# [ABOUT THIS TASK]
From the line containing "destruct Hafter2 as (Hinv2" to the final line of the entries, every line is to be reproduced exactly; no other line belongs in the output.

======== SUPPLIED DATA ========

(** ** The package discoverer *)

(** Induction on a tree, with the property at hand for the entries of
    a directory. *)
Lemma entry_tree_ind (P : Filepath.entry → Prop) :
  (∀ name, P (Filepath.File name)) →
  (∀ name rd kids, Forall P kids → P (Filepath.Dir_ name rd kids)) →
  (∀ name e, P (Filepath.Broken name e)) →
  ∀ t, P t.
Proof.
  intros Hfile Hdir Hbroken. fix IH 1.
  intros [name|name rd kids|name e]; [apply Hfile| |apply Hbroken].
  apply Hdir. induction kids as [|k kids IHkids]; constructor; [apply IH|apply IHkids].
Qed.

Lemma package_name (dir : string) :
  (if bool_decide (dir = ".") then "./." else "./" +:+ dir) = "./" +:+ dir.
Proof. by case_bool_decide as H; [rewrite H|]. Qed.

Lemma skippedDir_visit (shouldIgnore : list string → string → bool) (g : Globals)
    (names : list string) (name : string) :
  skippedDir shouldIgnore g names name
  = skippedName name || shouldIgnore (ignorePatterns g) (pathOf names).
Proof.
  unfold skippedDir, skippedName.
  by destruct (decide (name = ".")) as [->|Hne];
    [rewrite !(bool_decide_eq_false_2 ("." ≠ ".")) by (by intros H)
    |rewrite (bool_decide_eq_false_2 (name = ".")), (bool_decide_eq_true_2 (name ≠ ".")) by done].
Qed.

(** The closure on a file of a directory that is not ignored. *)
Lemma visit_file (shouldIgnore : list string → string → bool) (g : Globals)
    (names : list string) (name : string) (st : walkState) :
  Forall (λ n, validName n = true) names →
  validName name = true →
  shouldIgnore (ignorePatterns g) (pathOf names) = false →
  walkInv st →
  ∃ st',
    visit shouldIgnore g (pathOf (names ++ [name])) (Some (name, false)) None st = (st', None)
    ∧ walkInv st'
    ∧ ∀ p, p ∈ packages st' ↔
           p ∈ packages st ∨ (Strings.HasSuffix name ".go" = true ∧ p = "./" +:+ pathOf names).
Proof.
  intros Hnames Hname Hignore [Hnodup Hseen]. unfold visit.
  rewrite HasSuffix_pathOf, (Dir_pathOf _ _ Hnames Hname), Hignore, package_name.
  destruct (Strings.HasSuffix name ".go") eqn:Hgo.
  2: { exists st. split; [done|]. split; [done|]. intros p. split; [by left|].
       by intros [?|[? _]]. }
  destruct (default false (seen st !! pathOf names)) eqn:Hold; cbn [negb andb].
  - exists st. split; [done|]. split; [done|]. intros p. split; [by left|].
    intros [?|[_ ->]]; [done|]. by apply Hseen.
  - eexists. split; [done|]. unfold walkInv. cbn [packages seen]. split; [split|].
    + apply NoDup_app. split; [done|]. split; [|apply NoDup_singleton].
      intros p Hp ->%list_elem_of_singleton. apply Hseen in Hp. congruence.
    + intros d. rewrite elem_of_app, list_elem_of_singleton, <- Hseen.
      destruct (decide (d = pathOf names)) as [->|Hne].
      * rewrite lookup_insert_eq. split; [by right|done].
      * rewrite lookup_insert_ne by done. split; [by left|].
        intros [?|Heq]; [done|]. by apply (inj (String.append "./")) in Heq.
    + intros p. rewrite elem_of_app, list_elem_of_singleton. split.
      * intros [?|?]; [by left|by right].
      * intros [?|[_ ?]]; [by left|by right].
Qed.

Lemma contributes_dir (shouldIgnore : list string → string → bool) (g : Globals)
    (names : list string) (name : string) (kids : list Filepath.entry) (p : string) :
  contributes shouldIgnore g names (Filepath.Dir_ name None kids) p ↔
    skippedDir shouldIgnore g names name = false
    ∧ ((∃ file, Filepath.File file ∈ kids ∧ Strings.HasSuffix file ".go" = true
                ∧ p = "./" +:+ pathOf names)
       ∨ ∃ k, k ∈ kids ∧ contributes shouldIgnore g (names ++ [Filepath.Name k]) k p).
Proof.
  unfold contributes. split.
  - intros (names' & kids' & file & Hreach & Hfile & Hgo & ->).
    inversion Hreach as [? ? ? Hskip|? ? ? k ? ? Hskip Hk Hbelow]; subst.
    + split; [done|]. left. by exists file.
    + split; [done|]. right. exists k. split; [done|]. by exists names', kids', file.
  - intros [Hskip [(file & Hfile & Hgo & ->)|(k & Hk & names' & kids' & file & Hreach & Hfile & Hgo & ->)]].
    + exists names, kids, file. split; [by constructor|done].
    + exists names', kids', file. split; [|done]. by eapply reaches_below.
Qed.

Lemma contributes_file (shouldIgnore : list string → string → bool) (g : Globals)
    (names : list string) (name p : string) :
  ¬ contributes shouldIgnore g names (Filepath.File name) p.
Proof. intros (names' & kids' & file & Hreach & _). inversion Hreach. Qed.

Lemma contributes_broken (shouldIgnore : list string → string → bool) (g : Globals)
    (names : list string) (name p : string) (e : error) :
  ¬ contributes shouldIgnore g names (Filepath.Broken name e) p.
Proof. intros (names' & kids' & file & Hreach & _). inversion Hreach. Qed.

Lemma contributes_unreadable (shouldIgnore : list string → string → bool) (g : Globals)
    (names : list string) (name p : string) (e : error) (kids : list Filepath.entry) :
  ¬ contributes shouldIgnore g names (Filepath.Dir_ name (Some e) kids) p.
Proof. intros (names' & kids' & file & Hreach & _). inversion Hreach. Qed.

(** The loop over the entries [ks] of a directory that is entered:
    it ends without error, all entries walked, or with the error of
    an entry that could not be read. *)
Lemma walkNames_spec (shouldIgnore : list string → string → bool) (g : Globals)
    (names : list string) (ks : list Filepath.entry) :
  Forall (λ n, validName n = true) names →
  shouldIgnore (ignorePatterns g) (pathOf names) = false →
  Forall (walkSpec shouldIgnore g) ks →
  forallb (λ k, validName (Filepath.Name k) && namesValid k) ks = true →
  ∀ st, walkInv st →
    ∃ st' err,
      Filepath.walkNames (Filepath.walk (visit shouldIgnore g)) (pathOf names) ks st = (st', err)
      ∧ match err with
        | None =>
            walkInv st'
            ∧ (∀ p, p ∈ packages st' ↔
                    p ∈ packages st
                    ∨ (∃ file, Filepath.File file ∈ ks ∧ Strings.HasSuffix file ".go" = true
                               ∧ p = "./" +:+ pathOf names)
                    ∨ ∃ k, k ∈ ks ∧ contributes shouldIgnore g (names ++ [Filepath.Name k]) k p)
            ∧ (forallb noSentinel ks = true →
               forallb (λ k, readable shouldIgnore g (names ++ [Filepath.Name k]) k) ks = true)
        | Some e =>
            isSkipDir e = false
            ∧ forallb (λ k, readable shouldIgnore g (names ++ [Filepath.Name k]) k) ks = false
        end.
Proof.
  intros Hnames Hignore. induction ks as [|k ks IH]; intros Hspec Hvalid st Hinv.
  { exists st, None. split; [done|]. split; [done|]. split; [|done].
    intros p. split; [by left|].
    intros [?|[(file & Hin & _)|(k & Hin & _)]]; [done|by apply elem_of_nil in Hin..]. }
  apply Forall_cons in Hspec as [Hk Hspec].
  cbn [forallb] in Hvalid.
  apply andb_true_iff in Hvalid as [Hvk Hvalid].
  apply andb_true_iff in Hvk as [Hname Hvk].
  cbn [Filepath.walkNames]. rewrite (Join_pathOf _ _ Hnames Hname).
  set (after := λ st1 : walkState,
    walkInv st1
    ∧ (∀ p, p ∈ packages st1 ↔
            p ∈ packages st
            ∨ (∃ file, k = Filepath.File file ∧ Strings.HasSuffix file ".go" = true
                       ∧ p = "./" +:+ pathOf names)
            ∨ contributes shouldIgnore g (names ++ [Filepath.Name k]) k p)
    ∧ (noSentinel k = true → readable shouldIgnore g (names ++ [Filepath.Name k]) k = true)).
  assert (∃ st1 err,
    Filepath.walk (visit shouldIgnore g) (pathOf (names ++ [Filepath.Name k])) k st = (st1, err)
    ∧ match err with
      | None => after st1
      | Some e =>
          if isSkipDir e then (∀ file, k ≠ Filepath.File file) ∧ after st1
          else readable shouldIgnore g (names ++ [Filepath.Name k]) k = false
      end)
    as (st1 & err & Hwalk & Hafter).
  { destruct k as [name|name rd kids|name e].
    - destruct (visit_file shouldIgnore g names name st Hnames Hname Hignore Hinv)
        as (st1 & Hvisit & Hinv1 & Hpk1).
      exists st1, None. split; [done|]. split; [done|]. split; [|done].
      intros p. rewrite Hpk1. split.
      + intros [?|[? ->]]; [by left|]. right. left. by exists name.
      + intros [?|[(file & [= <-] & ? & ->)|Hc]]; [by left|by right|].
        by apply contributes_file in Hc.
    - destruct (Hk (names ++ [name]) st) as (st1 & err & Hwalk & Hwalked); [done..| |done|].
      { apply Forall_app. split; [done|]. by apply Forall_singleton. }
      exists st1, err. split; [done|].
      assert (walked shouldIgnore g (names ++ [name]) (Filepath.Dir_ name rd kids) st st1
              → after st1) as Hstep.
      { intros (Hinv1 & Hpk1 & Hread1). split; [done|]. split; [|done].
        intros p. rewrite Hpk1. split.
        - intros [?|?]; [by left|by right; right].
        - intros [?|[(file & ? & _)|?]]; [by left|done|by right]. }
      destruct err as [e|]; [|by apply Hstep].
      destruct (isSkipDir e); [|done]. split; [done|]. by apply Hstep.
    - exists st, (Some e). split; [done|].
      destruct (isSkipDir e) eqn:He; [|done]. split; [done|].
      split; [done|]. split.
      + intros p. split; [by left|].
        intros [?|[(file & ? & _)|Hc]]; [done|done|]. by apply contributes_broken in Hc.
      + cbn [noSentinel]. by rewrite He. }
  rewrite Hwalk.
  assert (after st1 →
    ∃ st' err',
      Filepath.walkNames (Filepath.walk (visit shouldIgnore g)) (pathOf names) ks st1 = (st', err')
      ∧ match err' with
        | None =>
            walkInv st'
            ∧ (∀ p, p ∈ packages st' ↔
                    p ∈ packages st
                    ∨ (∃ file, Filepath.File file ∈ k :: ks ∧ Strings.HasSuffix file ".go" = true
                               ∧ p = "./" +:+ pathOf names)
                    ∨ ∃ k', k' ∈ k :: ks
                            ∧ contributes shouldIgnore g (names ++ [Filepath.Name k']) k' p)
            ∧ (forallb noSentinel (k :: ks) = true →
               forallb (λ k', readable shouldIgnore g (names ++ [Filepath.Name k']) k')
                       (k :: ks) = true)
        | Some e =>
            isSkipDir e = false
            ∧ forallb (λ k', readable shouldIgnore g (names ++ [Filepath.Name k']) k')
                      (k :: ks) = false
        end) as Hgo.
  { intros (Hinv1 & Hpk1 & Hread1).
    destruct (IH Hspec Hvalid st1 Hinv1) as (st2 & err2 & Hrest & Hafter2).
    exists st2, err2. split; [done|]. destruct err2 as [e2|].
    { destruct Hafter2 as [He2 Hread2]. split; [done|]. cbn [forallb].
      rewrite Hread2. apply andb_false_r. }
    destruct Hafter2 as (Hinv2 & Hpk2 & Hread2). split; [done|]. split.
    - intros p. rewrite Hpk2, Hpk1. split.
      + intros [[?|[(file & -> & Hgo & ->)|Hc]]|[(file & Hin & Hgo & ->)|(k' & Hin & Hc)]].
        * by left.
        * right. left. exists file. split; [by left|done].
        * right. right. exists k. split; [by left|done].
        * right. left. exists file. split; [by right|done].
        * right. right. exists k'. split; [by right|done].
      + intros [?|[(file & Hin & Hgo & ->)|(k' & Hin & Hc)]].
        * by left; left.
        * apply elem_of_cons in Hin as [<-|Hin].
          -- left. right. left. by exists file.
          -- right. left. by exists file.
        * apply elem_of_cons in Hin as [->|Hin].
          -- left. by right; right.
          -- right. right. by exists k'.
    - cbn [forallb]. intros [Hk1 Hks]%andb_true_iff.
      by rewrite (Hread1 Hk1), (Hread2 Hks). }
  destruct err as [e|]; [|exact (Hgo Hafter)].
  destruct (isSkipDir e) eqn:He.
  - destruct Hafter as [Hnofile Hafter].
    destruct k as [name|name rd kids|name e']; [by destruct (Hnofile name)| |];
      cbn [Filepath.IsDir andb]; rewrite ?He; exact (Hgo Hafter).
  - exists st1, (Some e). split.
    + destruct k; cbn [Filepath.IsDir andb]; by rewrite ?He, ?andb_false_r.
    + split; [done|]. cbn [forallb]. by rewrite Hafter.
Qed.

========

# [EXERCISE SOLUTION]
    destruct Hafter2 as (Hinv2 & Hpk2 & Hread2). split; [done|]. split.
    - intros p. rewrite Hpk2, Hpk1. split.
      + intros [[?|[(file & -> & Hgo & ->)|Hc]]|[(file & Hin & Hgo & ->)|(k' & Hin & Hc)]].
        * by left.
        * right. left. exists file. split; [by left|done].
        * right. right. exists k. split; [by left|done].
        * right. left. exists file. split; [by right|done].
        * right. right. exists k'. split; [by right|done].
      + intros [?|[(file & Hin & Hgo & ->)|(k' & Hin & Hc)]].
        * by left; left.
        * apply elem_of_cons in Hin as [<-|Hin].
          -- left. right. left. by exists file.
          -- right. left. by exists file.
        * apply elem_of_cons in Hin as [->|Hin].
          -- left. by right; right.
          -- right. right. by exists k'.
    - cbn [forallb]. intros [Hk1 Hks]%andb_true_iff.
      by rewrite (Hread1 Hk1), (Hread2 Hks). }
  destruct err as [e|]; [|exact (Hgo Hafter)].
  destruct (isSkipDir e) eqn:He.
  - destruct Hafter as [Hnofile Hafter].
    destruct k as [name|name rd kids|name e']; [by destruct (Hnofile name)| |];
      cbn [Filepath.IsDir andb]; rewrite ?He; exact (Hgo Hafter).
  - exists st1, (Some e). split.
    + destruct k; cbn [Filepath.IsDir andb]; by rewrite ?He, ?andb_false_r.
    + split; [done|]. cbn [forallb]. by rewrite Hafter.
Qed.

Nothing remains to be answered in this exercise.